• WORK REQUIRED:
The following data has a line with "Lemma start_ok s" and a line with "intros Hok []". Write out exactly those lines and all the lines between them.

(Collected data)
(* ===== verification/Tlb.v ===== *)
(** * TLB shootdown: pmap_global_invlpg of x86_64/vm.c and case 241 of handle_int

    One step of the relation is one action of one CPU.  A CPU that starts a
    shootdown turns its interrupts off, spins for the lock, publishes the
    address, sends the interrupt to the others one by one, invalidates its own
    entry and spins until all have answered.  A CPU answers an interrupt only
    when its interrupts are on. *)

From S2P Require Import Prelude.
Open Scope Z_scope.

Section shootdown.
(** The CPUs are numbered from 0 to [ncpu - 1]. *)
Variable ncpu : nat.

Inductive tlb_pc :=
| Running                       (** elsewhere, interrupts on *)
| Spinning (vaddr : Z)          (** [spinlock_lock(&invlpg_global_lock)] *)
| Sending (vaddr : Z) (i : nat) (** in the loop, at CPU [i] *)
| Waiting (vaddr : Z).          (** [while (invlpg_done_cnt != ncpu)] *)

Record tlb := Tlb {
  pcs : nat → tlb_pc;
  holder : option nat;        (** of [invlpg_global_lock] *)
  addr : Z;                   (** [invlpg_addr] *)
  done_cnt : nat;             (** [invlpg_done_cnt] *)
  pending : gset nat;         (** CPUs with the interrupt pending *)
  flushed : gset nat;         (** CPUs that have invalidated since the lock was taken *)
}.

Definition set_pc (c : nat) (x : tlb_pc) (s : tlb) : nat → tlb_pc :=
  λ c', if decide (c' = c) then x else pcs s c'.

Inductive tlb_step : tlb → tlb → Prop :=
| tlb_start c v s : (c < ncpu)%nat → pcs s c = Running →
    tlb_step s (Tlb (set_pc c (Spinning v) s) (holder s) (addr s) (done_cnt s) (pending s) (flushed s))
| tlb_acquire c v s : pcs s c = Spinning v → holder s = None →
    tlb_step s (Tlb (set_pc c (Sending v O) s) (Some c) v 1 (pending s) ∅)
| tlb_send c v i s : pcs s c = Sending v i → (i < ncpu)%nat →
    tlb_step s (Tlb (set_pc c (Sending v (S i)) s) (holder s) (addr s) (done_cnt s)
                  (if decide (i = c) then pending s else {[i]} ∪ pending s) (flushed s))
| tlb_local c v s : pcs s c = Sending v ncpu →
    tlb_step s (Tlb (set_pc c (Waiting v) s) (holder s) (addr s) (done_cnt s) (pending s)
                  ({[c]} ∪ flushed s))
| tlb_finish c v s : pcs s c = Waiting v → done_cnt s = ncpu →
    tlb_step s (Tlb (set_pc c Running s) None (addr s) (done_cnt s) (pending s) (flushed s))
| tlb_answer c s : pcs s c = Running → c ∈ pending s →
    tlb_step s (Tlb (pcs s) (holder s) (addr s) (S (done_cnt s)) (difference (pending s) {[c]})
                  ({[c]} ∪ flushed s)).

Definition tlb_init (s : tlb) : Prop :=
  (∀ c, pcs s c = Running) ∧ holder s = None ∧ pending s = ∅ ∧ flushed s = ∅.

Inductive tlb_reach : tlb → Prop :=
| reach_init s : tlb_init s → tlb_reach s
| reach_step s s' : tlb_reach s → tlb_step s s' → tlb_reach s'.

(** ** The invariant *)

Definition outside (x : tlb_pc) : Prop := x = Running ∨ ∃ v, x = Spinning v.
(** How many CPUs a holder at this point has sent to. *)
Definition sent (x : tlb_pc) : nat := match x with Sending _ i => i | _ => ncpu end.

(** CPU [h] holds the lock for [v]: every CPU it has sent to has the interrupt
    pending or has answered, not both; the counter is one more than those that
    have answered. *)
Record held (s : tlb) (h : nat) (v : Z) : Prop := {
  hd_range : (h < ncpu)%nat;
  hd_pc : pcs s h = Waiting v ∨ ∃ i, pcs s h = Sending v i ∧ (i ≤ ncpu)%nat;
  hd_others c : c ≠ h → outside (pcs s c);
  hd_addr : addr s = v;
  hd_sent j : j ≠ h → ((j < sent (pcs s h))%nat ↔ j ∈ pending s ∨ j ∈ flushed s);
  hd_once j : j ∈ pending s → j ∈ flushed s → False;
  hd_self : (h ∉ pending s);
  hd_waiting : h ∈ flushed s ↔ pcs s h = Waiting v;
  hd_count : done_cnt s = S (size (flushed s ∖ ({[h]} : gset nat)));
}.

Definition tlb_ok (s : tlb) : Prop :=
  (∀ c v, pcs s c = Spinning v → (c < ncpu)%nat) ∧
  match holder s with
  | None => (∀ c, outside (pcs s c)) ∧ pending s = ∅
  | Some h => ∃ v, held s h v
  end.

Lemma set_pc_eq c x s : set_pc c x s c = x.
Proof. unfold set_pc. by rewrite decide_True. Qed.
Lemma set_pc_ne c x s c' : c' ≠ c → set_pc c x s c' = pcs s c'.
Proof. intros. unfold set_pc. by rewrite decide_False. Qed.

(** Past the lock there is only the holder. *)
Lemma past_lock s c : tlb_ok s → ¬ outside (pcs s c) → ∃ v, holder s = Some c ∧ held s c v.
Proof.
  intros [_ H] Hc. destruct (holder s) as [h|]; [|by destruct (Hc (proj1 H c))].
  destruct H as [v H]. destruct (decide (c = h)) as [->|Hne]; [eauto|].
  by destruct (Hc (hd_others _ _ _ H c Hne)).
Qed.

Lemma spinning_range s c v : tlb_ok s → pcs s c = Spinning v → (c < ncpu)%nat.
Proof. intros [H _]. apply H. Qed.

Lemma spins_set s c x :
  tlb_ok s → (∀ v, x = Spinning v → (c < ncpu)%nat) →
  ∀ c' v, set_pc c x s c' = Spinning v → (c' < ncpu)%nat.
Proof.
  intros [H _] Hx c' v. unfold set_pc. case_decide as Hd; [subst; apply Hx|apply H].
Qed.

Lemma start_ok s c v : tlb_ok s → (c < ncpu)%nat → pcs s c = Running →
  tlb_ok (Tlb (set_pc c (Spinning v) s) (holder s) (addr s) (done_cnt s) (pending s) (flushed s)).
Proof.
  intros Hok Hc Hr. split; [by eapply spins_set|]. simpl. destruct Hok as [_ Hh].
  destruct (holder s) as [h|].
  - destruct Hh as [v0 [? Hpc ? ? ? ? ? ? ?]]. exists v0.
    assert (h ≠ c) as Hne by (intros ->; rewrite Hr in Hpc; naive_solver).
    split; simpl; rewrite ?set_pc_ne by done; try done.
    intros c' ?. destruct (decide (c' = c)) as [->|]; [rewrite set_pc_eq; right; eauto|].
    rewrite set_pc_ne by done. auto.
  - destruct Hh as [Ho Hp]. split; [|done]. intros c'.
    destruct (decide (c' = c)) as [->|]; [rewrite set_pc_eq; right; eauto|].
    by rewrite set_pc_ne.
Qed.

Lemma acquire_ok s c v : tlb_ok s → pcs s c = Spinning v → holder s = None →
  tlb_ok (Tlb (set_pc c (Sending v 0) s) (Some c) v 1 (pending s) ∅).
Proof.
  intros Hok Hs Hn. pose proof (spinning_range _ _ _ Hok Hs) as Hc.
  split; [by eapply spins_set|]. simpl. destruct Hok as [_ Hh]. rewrite Hn in Hh.
  destruct Hh as [Ho Hp]. exists v. rewrite Hp. split; simpl; rewrite ?set_pc_eq; try done.
  - right. exists 0%nat. split; [done|lia].
  - intros c' ?. by rewrite set_pc_ne.
  - intros j _. simpl. set_solver by lia.
  - assert ((∅ : gset nat) ∖ {[c]} = ∅) as E by set_solver.
    change (1%nat = S (size ((∅ : gset nat) ∖ {[c]}))). by rewrite E.
Qed.

(** A step of the holder that leaves it in the section. *)
Lemma holder_ok s c v x pend fl :
  tlb_ok s → held s c v → (x = Waiting v ∨ ∃ i, x = Sending v i ∧ (i ≤ ncpu)%nat) →
  (∀ j, j ≠ c → ((j < sent x)%nat ↔ j ∈ pend ∨ j ∈ fl)) →
  (∀ j, j ∈ pend → j ∈ fl → False) → (c ∉ pend) → (c ∈ fl ↔ x = Waiting v) →
  fl ∖ ({[c]} : gset nat) = flushed s ∖ {[c]} → holder s = Some c →
  tlb_ok (Tlb (set_pc c x s) (holder s) (addr s) (done_cnt s) pend fl).
Proof.
  intros Hok [] Hx Hs Ho Hself Hw Hfl Hh. split; [eapply spins_set; [done|naive_solver]|]. simpl.
  rewrite Hh. exists v. split; simpl; rewrite ?set_pc_eq, ?Hfl; try done.
  intros c' ?. rewrite set_pc_ne by done. auto.
Qed.

Lemma size_add (x : nat) (X : gset nat) : (x ∉ X) → size ({[x]} ∪ X) = S (size X).
Proof. intros Hx. rewrite size_union by set_solver. by rewrite size_singleton. Qed.

Lemma answer_ok s c : tlb_ok s → pcs s c = Running → c ∈ pending s →
  tlb_ok (Tlb (pcs s) (holder s) (addr s) (S (done_cnt s)) (difference (pending s) {[c]})
            ({[c]} ∪ flushed s)).
Proof.
  intros [Hsp Hh] Hr Hp. split; [done|]. simpl. destruct (holder s) as [h|]; [|set_solver].
  destruct Hh as [v [? Hpc ? ? Hsent Honce Hself Hwait Hcnt]]. exists v.
  assert (h ≠ c) as Hne by (intros ->; done).
  split; simpl; try done.
  - intros j Hj. rewrite Hsent by done. set_unfold. destruct (decide (j = c)); naive_solver.
  - set_solver.
  - set_solver.
  - rewrite <-Hwait. set_solver.
  - rewrite Hcnt. f_equal.
    assert (({[c]} ∪ flushed s) ∖ {[h]} = {[c]} ∪ flushed s ∖ {[h]}) as -> by set_solver.
    apply eq_sym, size_add. pose proof (Honce c Hp). set_solver.
Qed.

(** When the counter is right, everyone else has answered. *)
Lemma all_answered s h v : held s h v → pcs s h = Waiting v → done_cnt s = ncpu →
  (∀ j, (j < ncpu)%nat → j ∈ flushed s) ∧ pending s = ∅.
Proof.
  intros [Hr _ _ _ Hsent Honce Hself Hwait Hcnt] Hpc Hn. rewrite Hpc in Hsent. simpl in Hsent.
  assert (flushed s ∖ {[h]} = set_seq 0 ncpu ∖ ({[h]} : gset nat)) as E.
  { apply set_subseteq_size_eq.
    - intros j [Hj Hne]%elem_of_difference. rewrite elem_of_singleton in Hne.
      apply elem_of_difference. rewrite elem_of_singleton, elem_of_set_seq. split; [|done].
      pose proof (proj2 (Hsent j Hne) (or_intror Hj)). lia.
    - rewrite size_difference; [|apply singleton_subseteq_l, elem_of_set_seq; lia].
      rewrite size_set_seq, size_singleton. lia. }
  assert (∀ j, (j < ncpu)%nat → j ∈ flushed s) as Hall.
  { intros j Hj. destruct (decide (j = h)) as [->|Hne]; [by apply Hwait|].
    assert (j ∈ flushed s ∖ {[h]}); [|set_solver]. rewrite E. apply elem_of_difference.
    rewrite elem_of_singleton, elem_of_set_seq. split; [lia|done]. }
  split; [done|]. apply set_eq. intros j. split; [|set_solver]. intros Hp. exfalso.
  assert (j ≠ h) as Hne by (intros ->; done).
  apply (Honce j Hp), Hall, (Hsent j Hne). by left.
Qed.

Lemma tlb_step_ok s s' : tlb_ok s → tlb_step s s' → tlb_ok s'.
Proof.
  intros Hok Hst. destruct Hst as [c v s Hc Hr|c v s Hs Hn|c v i s Hpc Hi|c v s Hpc|c v s Hpc Hd|c s Hr Hp].
  - by apply start_ok.
  - by apply acquire_ok.
  - destruct (past_lock s c Hok) as (v' & Hh & Hd); [rewrite Hpc; by intros [|[]]|].
    pose proof Hd as [? Hpc' ? ? Hsent Honce Hself Hwait Hcnt]. rewrite Hpc in *. simpl in Hsent.
    assert (v' = v) as -> by (destruct Hpc' as [|(? & [= ? ?] & ?)]; congruence).
    apply (holder_ok s c v); try done.
    + right. exists (S i). split; [done|lia].
    + intros j Hj. simpl. specialize (Hsent j Hj). case_decide; set_unfold; [|].
      * rewrite <-Hsent. lia.
      * assert ((j < S i)%nat ↔ j = i ∨ (j < i)%nat) as -> by lia. naive_solver.
    + case_decide; [done|]. intros j. rewrite elem_of_union, elem_of_singleton. intros [->|?]; [|eauto].
      intros Hf. pose proof (proj2 (Hsent i ltac:(done)) (or_intror Hf)). lia.
    + case_decide; set_solver.
    + naive_solver.
  - destruct (past_lock s c Hok) as (v' & Hh & Hd); [rewrite Hpc; by intros [|[]]|].
    pose proof Hd as [? Hpc' ? ? Hsent Honce Hself Hwait Hcnt]. rewrite Hpc in *. simpl in Hsent.
    assert (v' = v) as -> by (destruct Hpc' as [|(? & [= ? ?] & ?)]; congruence).
    apply (holder_ok s c v); try done; [by left|..].
    + intros j Hj. simpl. rewrite Hsent by done. set_solver.
    + set_solver.
    + set_solver.
    + set_solver.
  - destruct (past_lock s c Hok) as (v' & Hh & Hw); [rewrite Hpc; by intros [|[]]|].
    pose proof Hw as [? Hpc' Hoth ? Hsent Honce Hself Hwait Hcnt].
    split; [by eapply spins_set|]. simpl. split.
    + intros c'. destruct (decide (c' = c)) as [->|]; [rewrite set_pc_eq; by left|].
      rewrite set_pc_ne by done. auto.
    + assert (v' = v) as -> by (destruct Hpc' as [|(? & ? & ?)]; congruence).
      by apply (all_answered s c v Hw Hpc Hd).
  - by apply answer_ok.
Qed.
Lemma tlb_reach_ok s : tlb_reach s → tlb_ok s.
Proof.
  induction 1 as [s (Hr & Hn & Hp & Hf)|]; [|by eapply tlb_step_ok].
  split; [intros c v E; by rewrite Hr in E|]. rewrite Hn. split; [|done]. intros c. rewrite Hr. by left.
Qed.

(** C11: When the wait of a shootdown ends, every CPU has invalidated the address
    since the shootdown took the lock, the address published is still the one
    asked for, no interrupt is left over for the next shootdown, and no other
    CPU is past the lock. *)
Theorem shootdown_complete s c v :
  tlb_reach s → pcs s c = Waiting v → done_cnt s = ncpu →
  (∀ j, (j < ncpu)%nat → j ∈ flushed s) ∧ addr s = v ∧ pending s = ∅ ∧
  ∀ c', c' ≠ c → outside (pcs s c').
Proof.
  intros Hs Hpc Hd.
  destruct (past_lock s c (tlb_reach_ok s Hs)) as (v' & _ & H); [rewrite Hpc; by intros [|[]]|].
  assert (v' = v) as -> by (destruct (hd_pc _ _ _ H) as [|(? & ? & ?)]; congruence).
  destruct (all_answered s c v H Hpc Hd) as [Ha Hp].
  split_and!; [done|by apply (hd_addr _ _ _ H)|done|by apply (hd_others _ _ _ H)].
Qed.
End shootdown.

(** ** Two CPUs at once *)

Inductive tlb_path (ncpu : nat) : tlb → tlb → Prop :=
| path_nil s : tlb_path ncpu s s
| path_cons s s1 s2 : tlb_step ncpu s s1 → tlb_path ncpu s1 s2 → tlb_path ncpu s s2.

Lemma path_reach ncpu s s' : tlb_reach ncpu s → tlb_path ncpu s s' → tlb_reach ncpu s'.
Proof. intros H Hp. induction Hp; [done|]. eauto using reach_step. Qed.

Definition tlb0 : tlb := Tlb (λ _, Running) None 0 0 ∅ ∅.
Lemma tlb0_reach ncpu : tlb_reach ncpu tlb0.
Proof. by apply reach_init. Qed.

Lemma stuck s s' v w :
  pcs s 0 = Waiting v → pcs s 1 = Spinning w → holder s = Some 0%nat → done_cnt s = 1%nat →
  (∀ c, c ∈ pending s → c = 1%nat) → (∀ c, pcs s (S (S c)) = Running) → ¬ tlb_step 2 s s'.
Proof.
  intros H0 H1 Hh Hd Hp H2 Hst. inversion Hst as [c ?? Hc Hr|c ?? Hs Hn|c ??? Hpc|c ?? Hpc|c|c ? Hr Hc]; subst.
  - destruct c as [|[|c]]; [congruence|congruence|lia].
  - congruence.
  - destruct c as [|[|c]]; try congruence.
  - destruct c as [|[|c]]; try congruence.
  - congruence.
  - apply Hp in Hc as ->. congruence.
Qed.

(** The protocol can stop for ever.  CPU 1 begins a shootdown while CPU 0 is in
    one: it has its interrupts off and spins for the lock that CPU 0 holds, and
    CPU 0 waits for CPU 1 to take the interrupt.  With two CPUs no step is left. *)
Theorem shootdown_deadlock v w :
  ∃ s, tlb_reach 2 s ∧ pcs s 0 = Waiting v ∧ pcs s 1 = Spinning w ∧ 1%nat ∈ pending s ∧
    ∀ s', ¬ tlb_step 2 s s'.
Proof.
  eexists. split.
  { eapply path_reach; [apply tlb0_reach|].
    eapply path_cons; [apply (tlb_start 2 0 v); [lia|done]|].
    eapply path_cons; [by apply (tlb_acquire 2 0 v)|].
    eapply path_cons; [apply (tlb_start 2 1 w); [lia|done]|].
    eapply path_cons; [apply (tlb_send 2 0 v 0); [done|lia]|].
    eapply path_cons; [apply (tlb_send 2 0 v 1); [done|lia]|].
    eapply path_cons; [by apply (tlb_local 2 0 v)|]. apply path_nil. }
  split; [done|split; [done|split]].
  - cbn [pending]. rewrite decide_False by done. set_solver.
  - intros s'. eapply (stuck _ s' v w); try done. cbn [pending]. intros c.
    rewrite decide_False by done. rewrite decide_True by done. set_solver.
Qed.

(** A shootdown on a machine of one CPU. *)
Lemma lone_run : ∃ s, tlb_reach 1 s ∧ pcs s 0%nat = Waiting 4096 ∧ done_cnt s = 1%nat.
Proof.
  eexists. split.
  - eapply path_reach; [apply tlb0_reach|].
    eapply path_cons; [apply (tlb_start 1 0 4096); [lia|done]|].
    eapply path_cons; [by apply (tlb_acquire 1 0 4096)|].
    eapply path_cons; [apply (tlb_send 1 0 4096 0); [done|lia]|].
    eapply path_cons; [by apply (tlb_local 1 0 4096)|]. apply path_nil.
  - done.
Qed.

Lemma shootdown_complete_witness : ∃ s, tlb_reach 1 s ∧ 0%nat ∈ flushed s ∧ pending s = ∅.
Proof.
  destruct lone_run as (s & Hs & Hpc & Hd). exists s.
  destruct (shootdown_complete 1 s 0 4096 Hs Hpc Hd) as (Ha & _ & Hp & _).
  split_and!; [done|apply Ha; lia|done].
Defined.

• OUTPUT FOR THIS EXERCISE:
Lemma start_ok s c v : tlb_ok s → (c < ncpu)%nat → pcs s c = Running →
  tlb_ok (Tlb (set_pc c (Spinning v) s) (holder s) (addr s) (done_cnt s) (pending s) (flushed s)).
Proof.
  intros Hok Hc Hr. split; [by eapply spins_set|]. simpl. destruct Hok as [_ Hh].
  destruct (holder s) as [h|].
  - destruct Hh as [v0 [? Hpc ? ? ? ? ? ? ?]]. exists v0.
    assert (h ≠ c) as Hne by (intros ->; rewrite Hr in Hpc; naive_solver).
    split; simpl; rewrite ?set_pc_ne by done; try done.
    intros c' ?. destruct (decide (c' = c)) as [->|]; [rewrite set_pc_eq; right; eauto|].
    rewrite set_pc_ne by done. auto.
  - destruct Hh as [Ho Hp]. split; [|done]. intros c'.
    destruct (decide (c' = c)) as [->|]; [rewrite set_pc_eq; right; eauto|].
    by rewrite set_pc_ne.
Qed.

Lemma acquire_ok s c v : tlb_ok s → pcs s c = Spinning v → holder s = None →
  tlb_ok (Tlb (set_pc c (Sending v 0) s) (Some c) v 1 (pending s) ∅).
Proof.
  intros Hok Hs Hn. pose proof (spinning_range _ _ _ Hok Hs) as Hc.
  split; [by eapply spins_set|]. simpl. destruct Hok as [_ Hh]. rewrite Hn in Hh.
  destruct Hh as [Ho Hp]. exists v. rewrite Hp. split; simpl; rewrite ?set_pc_eq; try done.
  - right. exists 0%nat. split; [done|lia].
  - intros c' ?. by rewrite set_pc_ne.
  - intros j _. simpl. set_solver by lia.
  - assert ((∅ : gset nat) ∖ {[c]} = ∅) as E by set_solver.
    change (1%nat = S (size ((∅ : gset nat) ∖ {[c]}))). by rewrite E.
Qed.

(** A step of the holder that leaves it in the section. *)
Lemma holder_ok s c v x pend fl :
  tlb_ok s → held s c v → (x = Waiting v ∨ ∃ i, x = Sending v i ∧ (i ≤ ncpu)%nat) →
  (∀ j, j ≠ c → ((j < sent x)%nat ↔ j ∈ pend ∨ j ∈ fl)) →
  (∀ j, j ∈ pend → j ∈ fl → False) → (c ∉ pend) → (c ∈ fl ↔ x = Waiting v) →
  fl ∖ ({[c]} : gset nat) = flushed s ∖ {[c]} → holder s = Some c →
  tlb_ok (Tlb (set_pc c x s) (holder s) (addr s) (done_cnt s) pend fl).
Proof.
  intros Hok [] Hx Hs Ho Hself Hw Hfl Hh. split; [eapply spins_set; [done|naive_solver]|]. simpl.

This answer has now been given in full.